关于细胞冻存你了解吗?
细胞培养技术创建于1907年,历经一个世纪磨练与升华,现已成为自然科学领域不可缺少的研究方法之一。小伙伴们要想在如今细胞培养技术广泛渗透的科学研究领域搞好科研,最基础的细胞株的冷冻保存和解冻复苏技术自然不能忽视。
细胞冻存是将细胞放在低温环境,减少细胞代谢,以便长期储存的一种技术。细胞冻存是细胞保存的主要方法之一,起到了细胞保种的作用。
实验前准备:
1.材料准备:
生长良好之培养细胞、新鲜培养基、DMSO、无菌塑料冷冻保存管(Nalgene 5000-0020)、等速降温机
2.冷冻方法理论准备:
(1)传统方法:冷存管置于4℃10分钟--->-20℃30分钟--->-8O℃16~18小时(或隔夜)--->液氮槽长期储存。-20℃不可超过1小时,以防止胞内冰晶过大,造成细胞大量死亡,亦可跳过此步骤直接放入-8O℃冰箱中。
(2)程序降温:利用已设定程序的等速降温机以-1~-3℃/分钟之速度由室温降至(-8o℃以下) -120℃,再放在液氮槽长期储存。适用于悬浮型细胞与hybridoma之保存。
实验步骤:
细胞冻存步骤:
1.用移液器吸走原培养基,加入适量PBS洗1-2遍;
2.加入适量胰酶,置于培养箱中消化;
3.待消化到位后加入适量血清或完全培养基终止消化,800-1000rpm离心3-5min;
4.配制冻存液,待细胞离心后去上清,加入冻存液重悬,调整细胞浓度为3×106~1×107 cells/mL,转移到冻存管中;
5.将冻存管放入程序降温盒中,-80度过夜,然后转移到液氮中保存。
6.冻存细胞后应取出一管复苏,检测细胞的存活率。理论上细胞可在液氮内长期保存,
为稳妥起见可在细胞冻存半年后复苏培养,观察细胞生长情况,再继续冻存
注意事项
1.欲冷冻保存之细胞应在生长良好且存活率高之状态,约为80~90%致密度。
冷冻前检测细胞是否仍保有其特有性质,例如hybridoma应在冷冻保存前一至二日测试是否有抗体之产生。

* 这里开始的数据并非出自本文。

(** ** The renderer *)

(** C6 (as amended).  For every request whose "text" value is accepted
    by the text gate (present, with a length of at most
    [MAX_SOURCE_TEXT_SIZE]), [AsciiDocToHtml] calls the renderer once on
    that value and reports its results verbatim: "success" is true
    exactly when the exit status is 0, "html" is the captured standard
    output and "error_message" the captured standard error. *)
Theorem C6_renderer_reported_verbatim w request_data text :
  Py.getitem request_data "text" = Return text ->
  valid_text request_data ->
  ∃ response : dict,
    AsciiDocToHtml request_data tt w =
      (Return (json_dumps response),
       logged (CallGetAsciiDocResult text) w) ∧
    let '(return_code, stdout_output, stderr_output) :=
      GetAsciiDocResult text in
    response !! "success" = Some (JBool (return_code =? 0)) ∧
    (response !! "success" = Some (JBool true) ↔ return_code = 0) ∧
    response !! "html" = Some (JStr stdout_output) ∧
    response !! "error_message" = Some (JStr stderr_output).
Proof.
  intros Htext Hvalid.
  unfold AsciiDocToHtml. rewrite JsonView_run.
  rewrite RequireText_valid by exact Hvalid.
  unfold AsciiDocToHtml_body, py. rewrite bind_run, Htext, bind_run.
  unfold call_GetAsciiDocResult.
  destruct (GetAsciiDocResult text) as [[return_code stdout_output]
                                          stderr_output].
  eexists. split; [reflexivity|].
  assert (Hsuccess :
    ({[ "success" := JBool (return_code =? 0);
        "html" := JStr stdout_output;
        "error_message" := JStr stderr_output ]} : dict) !! "success"
    = Some (JBool (return_code =? 0))) by reflexivity.
  split; [exact Hsuccess|]. split; [|split; reflexivity].
  rewrite Hsuccess. split.
  - intros Hok. injection Hok as Hok. apply Z.eqb_eq, Hok.
  - intros ->. reflexivity.
Qed.
(** [onChooseMode(t, modeIdx)], from the row [t] of the render it was bound
    in.  Reading [m.h] throws when [modeIdx] is no index of
    [PREDEFINED_MODES]; every path reads it before [updateTiming]. *)
Definition onChooseMode (t : TimingRow.t) (modeIdx : num) : M unit :=
  match modeAt modeIdx with
  | None => lift Thrown
  | Some m =>
      let kind := js_or (TimingRow.cvtKind t) (VStr "cvt_rb2") in
      let bpc := num_or (optNumber (TimingRow.bpc t)) DEFAULT_BPC in
      let colorFormat := colorFormatOrDefault (TimingRow.colorFormat t) in
      let factor := formatFactor colorFormat in
      let ratio := dscRatioOrDefault (TimingRow.dscRatio t) in
      let timingResult :=
        if negb (StrictEquals kind (VStr "manual"))
        then Some (calculateCvtTimingOf kind (mode_h m) (mode_v m) (mode_hz m)
                     false false false)
        else None in
      let hFront :=
        match timingResult with
        | Some r => hFront r
        | None => orElse (TimingRow.hFront t) (lit 8)
        end in
      let hSync :=
        match timingResult with
        | Some r => hSync r
        | None => orElse (TimingRow.hSync t) (lit 32)
        end in
      let hBack :=
        match timingResult with
        | Some r => hBack r
        | None => orElse (TimingRow.hBack t) (lit 120)
        end in
      let vFront :=
        match timingResult with
        | Some r => vFront r
        | None => orElse (TimingRow.vFront t) (lit 3)
        end in
      let vSync :=
        match timingResult with
        | Some r => vSync r
        | None => orElse (TimingRow.vSync t) (lit 6)
        end in
      let vBack :=
        match timingResult with
        | Some r => vBack r
        | None => orElse (TimingRow.vBack t) (lit 9)
        end in
      let pixelClock :=
        match timingResult with
        | Some r => pixelClockMHz r
        | None =>
            pixelClockMHzFromTotals (mode_h m) (mode_v m) (mode_hz m)
              hFront hSync hBack vFront vSync vBack
        end in
      let bpp := bpc * factor in
      let peak := streamGbpsFromClock pixelClock bpp in
      let peakDsc := peak / numberOf ratio in
      updateTiming (TimingRow.id t)
        (fun r =>
           TimingRow.mk (TimingRow.id r) (TimingRow.label r)
             (toFixed peak 4) (toFixed peakDsc 4) (TimingRow.useDsc r)
             (TimingRow.calcOpen r) (Some modeIdx) (TimingRow.cvtKind r)
             (Some (mode_h m)) (Some (mode_v m)) (Some (mode_hz m))
             (Some hFront) (Some hSync) (Some hBack)
             (Some vFront) (Some vSync) (Some vBack)
             (Some bpp) ratio (Some bpc) (Some colorFormat) (Some pixelClock))
  end.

2.细胞在液氮中可长期冻存无限时间,而不会影响细胞活力﹔在-70度可保存数月。注意冷冻保护剂之品质。
DMSO应为试剂级等级,无菌且无色是直接购买无菌产品,以5~10m1小体积分装,4℃避光保存,勿作多次解冻。
3.冻存细胞数量要足够。无论再怎么小心,细胞在冷冻和复苏过程中总会死掉一批的。所以,一开始冻存细胞的数量要足够。一般要达到5× 10^6 /毫升,一瓶不够两瓶凑。但是,这个不能一概而论。有些细胞,比如杂交瘤细胞,只需要1-3x 10^6 /毫升
细胞复苏
1.操作人员应戴防护面罩及手套,防止冷冻管可能爆裂之伤害。
2.自液氮或干冰容器中取出冷冻管,检查盖子是否旋紧,由于热胀冷缩过程,此时盖子易松掉。
3.将新鲜培养基置于37℃水槽中回温,回温后喷以70酒精并擦拭之,移入无菌操作台内。
4.取出冷冻管,立即放入3℃水槽中快速解冻,轻摇冷冻管使其在1分钟内全部融化,以7O%酒精擦拭保存管外部,移入无菌操作台内。
5.取出解冻之细胞悬浮液,缓缓加入有培养基之培养容器内(稀释比例为1:10~1:15),混合均匀,放入培养箱培养。取0.1m1解冻细胞悬浮液作存活测试。
6.解冻后是否立即去除冷冻保护剂,依细胞种类而异,一般而言,大都不需要立即去除冷冻保护剂。
惟若要立即去除,则将解冻之细胞悬浮液加入含有5-10m1培养基之离心管内,离心 1000rpm,5分钟,移去上清液,加入新鲜培养基,混合均匀,放入培养箱培养。
注意事项
1.复苏速度越快越好。从液氮罐里取出来之后,迅速放在37°C水浴中,摇晃令其尽快融化。
2.解冻后的细胞要用和以前一样的培养液和血清。因为每一种细胞都有自己特定的,并且已经熟悉了的生长环境。突然使用不一样的培养液和血清,会造成细胞生长不良,甚至死亡。